▸ Task item
Every line from the one containing "(match i_parent it with" to the one containing "(** [spliceStruct] of" in the records below, both included, must be set down exactly, and no other line.

Dataset records
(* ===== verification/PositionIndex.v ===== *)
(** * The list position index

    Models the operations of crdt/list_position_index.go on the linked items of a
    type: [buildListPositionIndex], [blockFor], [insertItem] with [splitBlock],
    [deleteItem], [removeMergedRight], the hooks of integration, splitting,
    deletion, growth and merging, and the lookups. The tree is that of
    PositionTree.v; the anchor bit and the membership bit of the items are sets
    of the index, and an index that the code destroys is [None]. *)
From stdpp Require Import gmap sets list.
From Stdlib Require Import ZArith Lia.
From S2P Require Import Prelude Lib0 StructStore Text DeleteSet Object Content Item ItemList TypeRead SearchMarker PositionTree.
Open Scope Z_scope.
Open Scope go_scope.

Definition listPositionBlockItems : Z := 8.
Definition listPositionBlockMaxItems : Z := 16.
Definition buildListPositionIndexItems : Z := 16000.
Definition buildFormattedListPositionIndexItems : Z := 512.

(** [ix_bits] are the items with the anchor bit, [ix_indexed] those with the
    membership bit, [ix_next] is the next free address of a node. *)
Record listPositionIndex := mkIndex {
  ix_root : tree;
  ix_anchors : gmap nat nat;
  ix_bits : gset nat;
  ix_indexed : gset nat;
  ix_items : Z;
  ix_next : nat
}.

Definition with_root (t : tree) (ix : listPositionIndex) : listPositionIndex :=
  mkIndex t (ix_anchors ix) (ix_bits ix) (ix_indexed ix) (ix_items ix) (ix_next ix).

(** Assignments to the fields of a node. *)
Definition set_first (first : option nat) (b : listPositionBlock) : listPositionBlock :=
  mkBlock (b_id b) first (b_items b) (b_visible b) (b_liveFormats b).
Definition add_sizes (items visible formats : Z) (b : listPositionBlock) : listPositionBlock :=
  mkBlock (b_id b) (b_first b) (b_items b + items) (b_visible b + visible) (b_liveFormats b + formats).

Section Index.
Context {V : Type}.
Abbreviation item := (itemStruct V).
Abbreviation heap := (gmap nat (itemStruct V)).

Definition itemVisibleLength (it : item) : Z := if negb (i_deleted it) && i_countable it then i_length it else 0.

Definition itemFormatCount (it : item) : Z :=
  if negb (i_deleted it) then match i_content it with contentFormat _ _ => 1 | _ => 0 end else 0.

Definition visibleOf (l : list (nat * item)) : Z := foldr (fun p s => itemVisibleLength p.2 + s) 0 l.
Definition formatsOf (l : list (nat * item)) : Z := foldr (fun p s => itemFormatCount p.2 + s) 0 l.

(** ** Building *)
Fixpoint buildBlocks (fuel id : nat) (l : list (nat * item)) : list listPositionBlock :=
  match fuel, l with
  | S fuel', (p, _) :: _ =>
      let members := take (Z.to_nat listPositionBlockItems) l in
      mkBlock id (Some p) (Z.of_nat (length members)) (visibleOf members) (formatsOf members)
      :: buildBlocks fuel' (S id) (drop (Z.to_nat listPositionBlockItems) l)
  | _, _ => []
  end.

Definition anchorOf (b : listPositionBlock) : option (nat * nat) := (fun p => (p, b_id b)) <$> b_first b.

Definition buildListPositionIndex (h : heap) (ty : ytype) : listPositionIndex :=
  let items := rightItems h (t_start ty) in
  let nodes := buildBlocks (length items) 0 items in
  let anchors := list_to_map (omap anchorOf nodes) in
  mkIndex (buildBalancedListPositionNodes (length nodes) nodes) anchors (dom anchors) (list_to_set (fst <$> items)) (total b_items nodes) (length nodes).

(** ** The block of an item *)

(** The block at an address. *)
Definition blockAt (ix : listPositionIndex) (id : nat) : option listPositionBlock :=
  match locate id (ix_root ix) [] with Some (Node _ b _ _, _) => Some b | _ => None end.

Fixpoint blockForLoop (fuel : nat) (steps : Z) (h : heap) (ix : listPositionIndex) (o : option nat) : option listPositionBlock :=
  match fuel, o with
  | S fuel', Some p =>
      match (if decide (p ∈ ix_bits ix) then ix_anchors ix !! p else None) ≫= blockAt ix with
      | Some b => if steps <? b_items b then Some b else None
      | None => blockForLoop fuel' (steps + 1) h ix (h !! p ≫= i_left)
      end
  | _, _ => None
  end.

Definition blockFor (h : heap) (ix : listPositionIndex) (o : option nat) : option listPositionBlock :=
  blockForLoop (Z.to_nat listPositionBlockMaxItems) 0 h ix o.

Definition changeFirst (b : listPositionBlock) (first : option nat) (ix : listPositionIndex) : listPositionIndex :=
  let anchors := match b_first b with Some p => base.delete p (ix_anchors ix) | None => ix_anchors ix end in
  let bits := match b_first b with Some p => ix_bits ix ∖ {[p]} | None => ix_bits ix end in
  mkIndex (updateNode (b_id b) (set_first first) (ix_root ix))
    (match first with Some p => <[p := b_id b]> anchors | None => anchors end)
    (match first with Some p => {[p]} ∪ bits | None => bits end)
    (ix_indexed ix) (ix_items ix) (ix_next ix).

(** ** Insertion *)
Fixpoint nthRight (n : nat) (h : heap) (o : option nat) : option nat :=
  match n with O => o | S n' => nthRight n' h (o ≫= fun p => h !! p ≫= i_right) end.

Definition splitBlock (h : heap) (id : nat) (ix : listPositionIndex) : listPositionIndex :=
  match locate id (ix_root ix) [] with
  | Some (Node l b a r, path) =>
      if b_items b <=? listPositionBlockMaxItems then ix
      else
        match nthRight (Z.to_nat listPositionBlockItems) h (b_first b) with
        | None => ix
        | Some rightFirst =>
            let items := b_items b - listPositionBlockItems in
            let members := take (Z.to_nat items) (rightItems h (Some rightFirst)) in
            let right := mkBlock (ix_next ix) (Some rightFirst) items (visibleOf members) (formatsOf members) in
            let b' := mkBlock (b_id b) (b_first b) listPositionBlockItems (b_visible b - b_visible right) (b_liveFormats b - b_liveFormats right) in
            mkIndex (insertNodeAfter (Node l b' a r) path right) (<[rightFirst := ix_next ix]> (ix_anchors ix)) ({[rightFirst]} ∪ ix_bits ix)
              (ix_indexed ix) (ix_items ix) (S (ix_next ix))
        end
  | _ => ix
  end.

==

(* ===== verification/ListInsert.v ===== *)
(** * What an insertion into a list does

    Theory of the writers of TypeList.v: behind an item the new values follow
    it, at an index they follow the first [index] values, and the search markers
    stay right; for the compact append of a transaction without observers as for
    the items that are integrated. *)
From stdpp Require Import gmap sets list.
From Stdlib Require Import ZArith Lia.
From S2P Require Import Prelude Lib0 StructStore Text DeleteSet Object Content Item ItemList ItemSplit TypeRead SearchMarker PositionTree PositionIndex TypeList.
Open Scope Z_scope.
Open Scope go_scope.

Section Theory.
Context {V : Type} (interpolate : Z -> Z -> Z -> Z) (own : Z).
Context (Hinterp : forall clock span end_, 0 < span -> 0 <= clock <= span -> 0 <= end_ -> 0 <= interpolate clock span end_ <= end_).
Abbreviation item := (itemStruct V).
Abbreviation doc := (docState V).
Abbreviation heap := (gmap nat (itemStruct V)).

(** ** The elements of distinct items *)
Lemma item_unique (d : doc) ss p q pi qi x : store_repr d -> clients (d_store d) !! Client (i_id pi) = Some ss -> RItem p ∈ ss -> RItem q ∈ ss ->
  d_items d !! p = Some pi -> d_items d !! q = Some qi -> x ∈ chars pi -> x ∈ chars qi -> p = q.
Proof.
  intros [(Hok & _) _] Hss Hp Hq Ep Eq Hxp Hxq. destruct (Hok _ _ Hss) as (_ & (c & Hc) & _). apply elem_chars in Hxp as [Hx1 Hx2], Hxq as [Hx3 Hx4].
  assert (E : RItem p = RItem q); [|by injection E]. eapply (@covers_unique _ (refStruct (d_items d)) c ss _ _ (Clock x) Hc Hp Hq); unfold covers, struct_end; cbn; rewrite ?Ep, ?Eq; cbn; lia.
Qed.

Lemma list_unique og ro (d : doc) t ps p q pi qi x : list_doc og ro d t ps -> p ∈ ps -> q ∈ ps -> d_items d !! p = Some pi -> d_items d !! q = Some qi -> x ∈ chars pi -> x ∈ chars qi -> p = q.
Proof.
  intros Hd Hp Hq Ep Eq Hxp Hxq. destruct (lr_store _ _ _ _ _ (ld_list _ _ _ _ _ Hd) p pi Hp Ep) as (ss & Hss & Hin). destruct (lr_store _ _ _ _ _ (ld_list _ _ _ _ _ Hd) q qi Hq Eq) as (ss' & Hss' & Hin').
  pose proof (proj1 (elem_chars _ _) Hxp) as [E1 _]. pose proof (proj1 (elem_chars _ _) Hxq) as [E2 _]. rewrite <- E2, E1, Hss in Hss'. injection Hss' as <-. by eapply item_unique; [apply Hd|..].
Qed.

--

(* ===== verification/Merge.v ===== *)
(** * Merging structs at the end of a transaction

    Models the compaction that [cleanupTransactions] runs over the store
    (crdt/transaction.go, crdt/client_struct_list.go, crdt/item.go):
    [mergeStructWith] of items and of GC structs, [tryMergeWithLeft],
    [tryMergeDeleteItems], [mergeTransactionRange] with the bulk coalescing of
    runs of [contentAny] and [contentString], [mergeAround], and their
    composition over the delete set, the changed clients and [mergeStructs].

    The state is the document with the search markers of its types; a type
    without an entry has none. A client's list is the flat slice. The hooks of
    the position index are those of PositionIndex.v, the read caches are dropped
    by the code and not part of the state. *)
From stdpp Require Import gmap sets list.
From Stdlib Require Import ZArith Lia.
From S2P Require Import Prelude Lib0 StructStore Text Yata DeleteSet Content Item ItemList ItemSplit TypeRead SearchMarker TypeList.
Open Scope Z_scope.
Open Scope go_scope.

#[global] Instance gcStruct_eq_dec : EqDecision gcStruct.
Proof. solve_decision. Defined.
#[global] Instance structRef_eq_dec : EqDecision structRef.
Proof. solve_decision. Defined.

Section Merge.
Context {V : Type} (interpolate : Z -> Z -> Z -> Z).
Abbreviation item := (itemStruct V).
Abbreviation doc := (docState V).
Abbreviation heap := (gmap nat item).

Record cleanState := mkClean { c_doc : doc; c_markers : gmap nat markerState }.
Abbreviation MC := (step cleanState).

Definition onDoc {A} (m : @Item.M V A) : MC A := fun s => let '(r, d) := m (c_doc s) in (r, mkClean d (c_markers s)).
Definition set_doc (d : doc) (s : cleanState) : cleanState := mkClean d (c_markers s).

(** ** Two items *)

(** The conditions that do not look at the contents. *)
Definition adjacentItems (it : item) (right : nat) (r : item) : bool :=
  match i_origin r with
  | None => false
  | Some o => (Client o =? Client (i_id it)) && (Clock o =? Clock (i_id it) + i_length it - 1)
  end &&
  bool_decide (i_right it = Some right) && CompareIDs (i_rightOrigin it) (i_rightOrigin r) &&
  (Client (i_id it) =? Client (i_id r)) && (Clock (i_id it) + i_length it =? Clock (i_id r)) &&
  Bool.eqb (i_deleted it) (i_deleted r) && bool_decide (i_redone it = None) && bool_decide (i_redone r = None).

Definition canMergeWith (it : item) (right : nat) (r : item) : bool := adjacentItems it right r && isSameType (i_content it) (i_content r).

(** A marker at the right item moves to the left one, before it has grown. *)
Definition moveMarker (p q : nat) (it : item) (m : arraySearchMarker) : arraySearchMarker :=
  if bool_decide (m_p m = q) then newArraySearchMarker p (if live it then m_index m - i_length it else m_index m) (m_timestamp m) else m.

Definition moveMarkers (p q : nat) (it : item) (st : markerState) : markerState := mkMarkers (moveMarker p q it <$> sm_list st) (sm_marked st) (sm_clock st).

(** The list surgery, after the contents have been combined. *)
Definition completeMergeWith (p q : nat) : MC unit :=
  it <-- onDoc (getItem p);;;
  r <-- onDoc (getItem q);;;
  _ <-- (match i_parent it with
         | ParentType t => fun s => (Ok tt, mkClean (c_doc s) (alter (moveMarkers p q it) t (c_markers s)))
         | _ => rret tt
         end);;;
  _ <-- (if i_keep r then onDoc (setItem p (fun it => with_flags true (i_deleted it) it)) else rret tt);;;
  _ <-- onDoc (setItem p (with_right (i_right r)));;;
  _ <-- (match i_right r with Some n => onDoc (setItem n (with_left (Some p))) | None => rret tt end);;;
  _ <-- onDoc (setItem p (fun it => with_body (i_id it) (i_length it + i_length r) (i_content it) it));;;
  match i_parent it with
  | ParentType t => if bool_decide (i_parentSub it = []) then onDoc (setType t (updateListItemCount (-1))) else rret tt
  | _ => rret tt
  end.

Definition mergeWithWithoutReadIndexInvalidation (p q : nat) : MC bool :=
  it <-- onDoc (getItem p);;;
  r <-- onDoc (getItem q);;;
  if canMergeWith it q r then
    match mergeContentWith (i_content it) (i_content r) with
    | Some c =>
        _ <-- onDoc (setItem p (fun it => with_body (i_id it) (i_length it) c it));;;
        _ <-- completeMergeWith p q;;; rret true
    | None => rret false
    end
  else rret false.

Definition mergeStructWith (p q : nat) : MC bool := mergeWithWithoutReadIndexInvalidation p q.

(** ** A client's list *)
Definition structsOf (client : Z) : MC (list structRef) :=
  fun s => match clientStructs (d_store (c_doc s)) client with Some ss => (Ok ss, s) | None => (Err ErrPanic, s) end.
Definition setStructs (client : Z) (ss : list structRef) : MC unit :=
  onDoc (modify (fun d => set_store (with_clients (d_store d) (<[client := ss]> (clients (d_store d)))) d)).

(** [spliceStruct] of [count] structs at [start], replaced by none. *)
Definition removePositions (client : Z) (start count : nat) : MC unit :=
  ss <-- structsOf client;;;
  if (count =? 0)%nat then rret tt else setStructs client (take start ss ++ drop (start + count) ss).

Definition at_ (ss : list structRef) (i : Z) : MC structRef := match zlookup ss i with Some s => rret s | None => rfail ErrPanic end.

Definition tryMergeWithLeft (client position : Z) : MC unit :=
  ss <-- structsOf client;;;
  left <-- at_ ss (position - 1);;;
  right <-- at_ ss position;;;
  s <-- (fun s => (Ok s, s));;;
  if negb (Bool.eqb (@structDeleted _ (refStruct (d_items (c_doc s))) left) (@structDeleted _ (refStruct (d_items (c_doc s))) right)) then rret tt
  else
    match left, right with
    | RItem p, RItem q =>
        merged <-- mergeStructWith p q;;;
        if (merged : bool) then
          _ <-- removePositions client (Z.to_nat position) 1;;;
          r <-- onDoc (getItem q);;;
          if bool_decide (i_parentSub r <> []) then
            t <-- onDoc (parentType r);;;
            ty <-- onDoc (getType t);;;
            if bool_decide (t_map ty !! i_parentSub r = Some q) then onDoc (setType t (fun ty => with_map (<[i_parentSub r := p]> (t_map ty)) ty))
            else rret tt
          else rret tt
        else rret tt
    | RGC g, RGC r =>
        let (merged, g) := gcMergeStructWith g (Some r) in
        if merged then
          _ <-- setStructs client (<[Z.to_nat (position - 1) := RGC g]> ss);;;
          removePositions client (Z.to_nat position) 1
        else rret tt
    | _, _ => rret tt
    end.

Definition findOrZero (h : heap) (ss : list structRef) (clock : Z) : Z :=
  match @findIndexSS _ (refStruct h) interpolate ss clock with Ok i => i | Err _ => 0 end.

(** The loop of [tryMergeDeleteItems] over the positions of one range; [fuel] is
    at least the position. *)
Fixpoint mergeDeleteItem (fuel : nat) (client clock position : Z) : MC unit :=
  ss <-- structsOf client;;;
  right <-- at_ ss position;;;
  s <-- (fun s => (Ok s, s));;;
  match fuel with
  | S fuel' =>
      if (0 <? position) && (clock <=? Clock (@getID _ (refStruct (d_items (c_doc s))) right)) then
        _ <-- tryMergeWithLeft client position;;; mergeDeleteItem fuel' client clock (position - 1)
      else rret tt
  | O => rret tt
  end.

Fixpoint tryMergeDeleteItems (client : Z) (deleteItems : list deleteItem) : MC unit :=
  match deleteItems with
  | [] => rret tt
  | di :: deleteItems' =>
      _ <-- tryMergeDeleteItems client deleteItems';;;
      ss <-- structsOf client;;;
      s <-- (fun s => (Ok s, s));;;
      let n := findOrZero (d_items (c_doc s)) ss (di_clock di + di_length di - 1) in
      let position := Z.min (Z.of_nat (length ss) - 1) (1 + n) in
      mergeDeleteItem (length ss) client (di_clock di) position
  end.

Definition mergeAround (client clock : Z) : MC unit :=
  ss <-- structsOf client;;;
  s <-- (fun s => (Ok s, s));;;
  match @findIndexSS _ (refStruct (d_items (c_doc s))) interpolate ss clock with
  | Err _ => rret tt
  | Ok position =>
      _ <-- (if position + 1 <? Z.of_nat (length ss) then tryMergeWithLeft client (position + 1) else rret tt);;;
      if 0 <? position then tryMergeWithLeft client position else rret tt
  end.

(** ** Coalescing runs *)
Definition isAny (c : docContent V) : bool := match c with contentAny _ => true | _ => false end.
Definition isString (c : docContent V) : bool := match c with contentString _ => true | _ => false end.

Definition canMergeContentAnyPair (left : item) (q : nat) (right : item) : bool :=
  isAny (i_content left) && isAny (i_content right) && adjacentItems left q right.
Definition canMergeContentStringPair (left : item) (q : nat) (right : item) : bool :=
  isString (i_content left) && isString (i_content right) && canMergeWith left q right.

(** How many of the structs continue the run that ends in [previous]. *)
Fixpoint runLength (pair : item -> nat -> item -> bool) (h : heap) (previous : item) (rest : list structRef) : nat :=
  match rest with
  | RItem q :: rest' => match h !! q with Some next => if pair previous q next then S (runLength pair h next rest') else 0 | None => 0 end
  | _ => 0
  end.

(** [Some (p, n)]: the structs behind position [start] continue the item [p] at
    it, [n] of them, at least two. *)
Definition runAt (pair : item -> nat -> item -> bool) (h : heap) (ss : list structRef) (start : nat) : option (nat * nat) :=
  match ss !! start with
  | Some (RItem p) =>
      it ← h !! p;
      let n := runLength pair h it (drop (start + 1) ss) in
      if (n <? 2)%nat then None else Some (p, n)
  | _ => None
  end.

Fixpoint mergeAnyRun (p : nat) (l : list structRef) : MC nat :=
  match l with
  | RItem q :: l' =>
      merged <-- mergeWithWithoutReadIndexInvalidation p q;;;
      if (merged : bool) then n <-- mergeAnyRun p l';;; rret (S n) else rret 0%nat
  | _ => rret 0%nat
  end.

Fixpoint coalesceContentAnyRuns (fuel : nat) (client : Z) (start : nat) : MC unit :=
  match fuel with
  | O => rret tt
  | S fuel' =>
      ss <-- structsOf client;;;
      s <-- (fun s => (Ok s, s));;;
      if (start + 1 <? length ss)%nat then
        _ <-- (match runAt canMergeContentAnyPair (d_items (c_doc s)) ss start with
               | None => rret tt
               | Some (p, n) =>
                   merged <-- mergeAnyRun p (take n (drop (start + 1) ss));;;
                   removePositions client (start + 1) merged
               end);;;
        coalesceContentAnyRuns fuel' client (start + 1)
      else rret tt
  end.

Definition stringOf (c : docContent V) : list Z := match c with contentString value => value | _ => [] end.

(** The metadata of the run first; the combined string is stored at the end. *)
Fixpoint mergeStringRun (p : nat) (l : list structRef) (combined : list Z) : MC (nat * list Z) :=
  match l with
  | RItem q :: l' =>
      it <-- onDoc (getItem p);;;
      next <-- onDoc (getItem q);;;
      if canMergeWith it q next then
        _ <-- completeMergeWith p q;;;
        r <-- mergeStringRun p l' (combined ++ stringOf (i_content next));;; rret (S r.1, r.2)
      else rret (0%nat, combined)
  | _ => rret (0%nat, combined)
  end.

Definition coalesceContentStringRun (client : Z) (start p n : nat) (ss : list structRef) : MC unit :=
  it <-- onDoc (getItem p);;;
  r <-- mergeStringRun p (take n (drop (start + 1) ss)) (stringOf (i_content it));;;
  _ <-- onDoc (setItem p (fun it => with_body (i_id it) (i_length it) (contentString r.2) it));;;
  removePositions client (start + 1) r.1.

▸ Written answer
  _ <-- (match i_parent it with
         | ParentType t => fun s => (Ok tt, mkClean (c_doc s) (alter (moveMarkers p q it) t (c_markers s)))
         | _ => rret tt
         end);;;
  _ <-- (if i_keep r then onDoc (setItem p (fun it => with_flags true (i_deleted it) it)) else rret tt);;;
  _ <-- onDoc (setItem p (with_right (i_right r)));;;
  _ <-- (match i_right r with Some n => onDoc (setItem n (with_left (Some p))) | None => rret tt end);;;
  _ <-- onDoc (setItem p (fun it => with_body (i_id it) (i_length it + i_length r) (i_content it) it));;;
  match i_parent it with
  | ParentType t => if bool_decide (i_parentSub it = []) then onDoc (setType t (updateListItemCount (-1))) else rret tt
  | _ => rret tt
  end.

Definition mergeWithWithoutReadIndexInvalidation (p q : nat) : MC bool :=
  it <-- onDoc (getItem p);;;
  r <-- onDoc (getItem q);;;
  if canMergeWith it q r then
    match mergeContentWith (i_content it) (i_content r) with
    | Some c =>
        _ <-- onDoc (setItem p (fun it => with_body (i_id it) (i_length it) c it));;;
        _ <-- completeMergeWith p q;;; rret true
    | None => rret false
    end
  else rret false.

Definition mergeStructWith (p q : nat) : MC bool := mergeWithWithoutReadIndexInvalidation p q.

(** ** A client's list *)
Definition structsOf (client : Z) : MC (list structRef) :=
  fun s => match clientStructs (d_store (c_doc s)) client with Some ss => (Ok ss, s) | None => (Err ErrPanic, s) end.
Definition setStructs (client : Z) (ss : list structRef) : MC unit :=
  onDoc (modify (fun d => set_store (with_clients (d_store d) (<[client := ss]> (clients (d_store d)))) d)).

(** [spliceStruct] of [count] structs at [start], replaced by none. *)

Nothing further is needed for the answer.